Parents alarmed as military gains right to access students' details and visit schools. Stephen Phillips reports

NEW requirements for US schools to hand over student names, addresses and phone numbers to military recruiters or face loss of funding have angered teachers and parents.

The change, contained in an obscure clause of President Bush's sweeping education reform law, allows a student's details to be passed to the military unless parents specifically object. It also gives military officials the same rights as colleges and universities to visit schools and court pupils.

The information gleaned is being used to step up army sales pitches to school-age children, allowing more to be cold-called at home and sent glossy brochures.

The clause was only noticed last September when army personnel started showing up at some schools.

Previously, one-third of America's 22,000 secondary schools had declined military requests for information about their students. The architect of the clause, Louisiana Republican congressman David Vitter, has said such schools "demonstrated an anti-military attitude that I thought was offensive.

"Sometimes we run into schools that have personal opinions. Why should they have the right to make a decision for a class of 500 people?" added staff sergeant Scott Fox, commander of an army recruitment station in Bozeman, Montana.

Recruiters are also using data from the Armed services vocational aptitude battery, a military entrance test sat by 1.25 million students at 14,000 high schools last year - more than took the ACT college entrance exam - to hone their pitches.

"We do call people at home and my recruiters are frequently in schools," said Sergeant Chris Duncan, who heads the recruitment station in Springfield, Missouri, where 90 per cent of the local schools administer the military aptitude tests.

The 23 schools he targets generally furnish student information on request, said Sgt Duncan, adding that he had not yet invoked the law against the one school that was holding out.

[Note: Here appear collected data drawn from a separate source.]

(** What [createCNGKey] leaves: a signer over a container holding the new key
    and two handles; or an error, no handle more than before, and the
    container written or not. *)
Lemma wpm_createCNGKey key name (Q : res error cngSigner -> machine -> Prop) C m :
  (forall s m', provides m (<[name := key]> (mc_keys m)) (mc_handles m + 2) false m' ->
     sg_prov s = true -> sg_hkey s = true -> sg_key s = key -> sg_name s = name ->
     parsePublicBlob (pubBlob key) = Ok (sg_pub s) -> Q (Ok s) m') ->
  (forall e ks b m', ks = mc_keys m \/ ks = <[name := key]> (mc_keys m) ->
     provides m ks (mc_handles m) b m' -> Q (Err e) m') ->
  (forall ks h b m', ks = mc_keys m \/ ks = <[name := key]> (mc_keys m) -> provides m ks h b m' -> C m') ->
  wpm (createCNGKey ncryptErr pubBlob key name) Q C m.
Proof.
  intros Hok Herr Hdie. unfold createCNGKey. wpm_step. unfold loadNCrypt. wpm_step.
  destruct ncryptErr as [e|].
  { apply (Herr _ (mc_keys m) (mc_closed m)); [by left|]. apply same_but_faults_refl. }
  wpm_step. apply wpm_openProvider; intros; [|by eapply Herr; [left|]|by eapply Hdie; [left|]].
  destruct H as [fs ->]. do 2 wpm_step.
  change (UTF16PtrFromString ecdsaP256Algorithm) with (@Ok error _ tt). cbn iota.
  assert (Hclose : forall h e ks fs', ks = mc_keys m \/ ks = <[name := key]> (mc_keys m) ->
    wpm (let^ _ := Close {| sg_prov := true; sg_hkey := h; sg_key := key; sg_pub := (0, 0); sg_name := name |}
         in wret (Err e)) Q C (provided m ks (mc_handles m + (if h then 2 else 1)) false fs')).
  { intros h e ks fs' Hks. unfold Close. do 3 wpm_step. cbn [mc_closed provided]. do 3 wpm_step.
    destruct h; unfold freeNCryptObject; cbn [sg_hkey sg_prov]; do 3 wpm_step;
      (eapply Herr; [exact Hks|eexists; same_machine]). }
  destruct (UTF16PtrFromString name) as [[]|e]; [|apply (Hclose false _ _ fs); by left].
  do 2 wpm_step; [|apply (Hclose false _ _ fs0); by left|eapply Hdie; [by left|eexists; same_machine]].
  wpm_step. apply wpm_makeKey; intros.
  - destruct H as [fs1 ->]. wpm_step. apply Hok; try done. eexists. same_machine.
  - destruct H0 as [fs1 ->]. replace (provided _ _ _ _ _) with (provided m ks (mc_handles m + 2) false fs1)
      by same_machine. by apply (Hclose true).
  - destruct H0 as [fs1 ->]. eapply Hdie; [done|]. eexists. same_machine.
Qed.

(** A signature leaves [Sign] as the DER form of exactly the pair the provider
    answered with: whatever calls fail on the way, a strict DER reader finds in
    it the first half of the raw bytes as [r] and the second as [s], the
    machine is unchanged, and when no call fails and the provider answered with
    a pair there is a signature. *)
Theorem Sign_encodes_the_pair s digest m :
  blen (signWith (sg_key s) digest) <= 2000 ->
  let raw := signWith (sg_key s) digest in
  let half := Nat.div2 (length raw) in
  wpm (Sign signWith s digest) (fun r m' => same_but_faults m m' /\
    (forall sig, r = Ok sig -> length raw = (half + half)%nat /\
       unmarshalSignature sig = Some (SetBytes (take half raw), SetBytes (drop half raw))) /\
    (faults (mc_world m) = [] -> digest ≠ [] -> raw ≠ [] -> length raw = (half + half)%nat -> is_ok r = true))
    (same_but_faults m) m.
Proof.
  intros Hl raw half. unfold Sign. case_bool_decide as Hd.
  { wpm_step. split; [apply same_but_faults_refl|]. split; [done|]. by intros _ []. }
  wpm_step. unfold signHash. fold raw.
  destruct (decide (faults (mc_world m) = [] /\ raw ≠ [])) as [[Hf Hraw]|Hno].
  - unfold wpm. rewrite twoPass_quiet by done. cbn beta iota. unfold wret.
    split; [apply same_but_faults_refl|]. destruct (encodeSignature_spec raw Hl) as [H1 H2]. auto.
  - apply wpm_twoPass; [intros m' Hm Hraw; wpm_step|intros e m' Hm|done]; (split; [done|]).
    + split; [apply encodeSignature_spec; exact Hl|]. intros Hf. tauto.
    + split; [done|]. tauto.
Qed.
End provider_specs.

The softly-softly approach has not prevailed elsewhere, though.

"We had a military recruiter who came into a school demanding a list of all students," according to Jill Wynns, of San Francisco's board of education.

"He said to the member of staff, 'you're in violation of the law and will lose federal funding'."

The city has since put military disclosure on an equal footing with next-of-kin details, sending each child home with a form to fill out indicating whether they want their information passed on.

The opt-in policy differs from the Bush legislation's opt-out thrust, but Ms Wynns said White House officials had not registered opposition.

"The military has demanded the right to walk on to campus anytime they want," added Ms Wynns. She said the fact that San Francisco had been forced to abandon its long-standing ban on military personnel from school premises did not mean "unfettered access".

"This is a huge privacy issue. These are children trying to make difficult life decisions. Teachers are there in loco parentis to help them make those decisions and not be pressured," said Ms Wynns, who branded the military clause "inappropriate".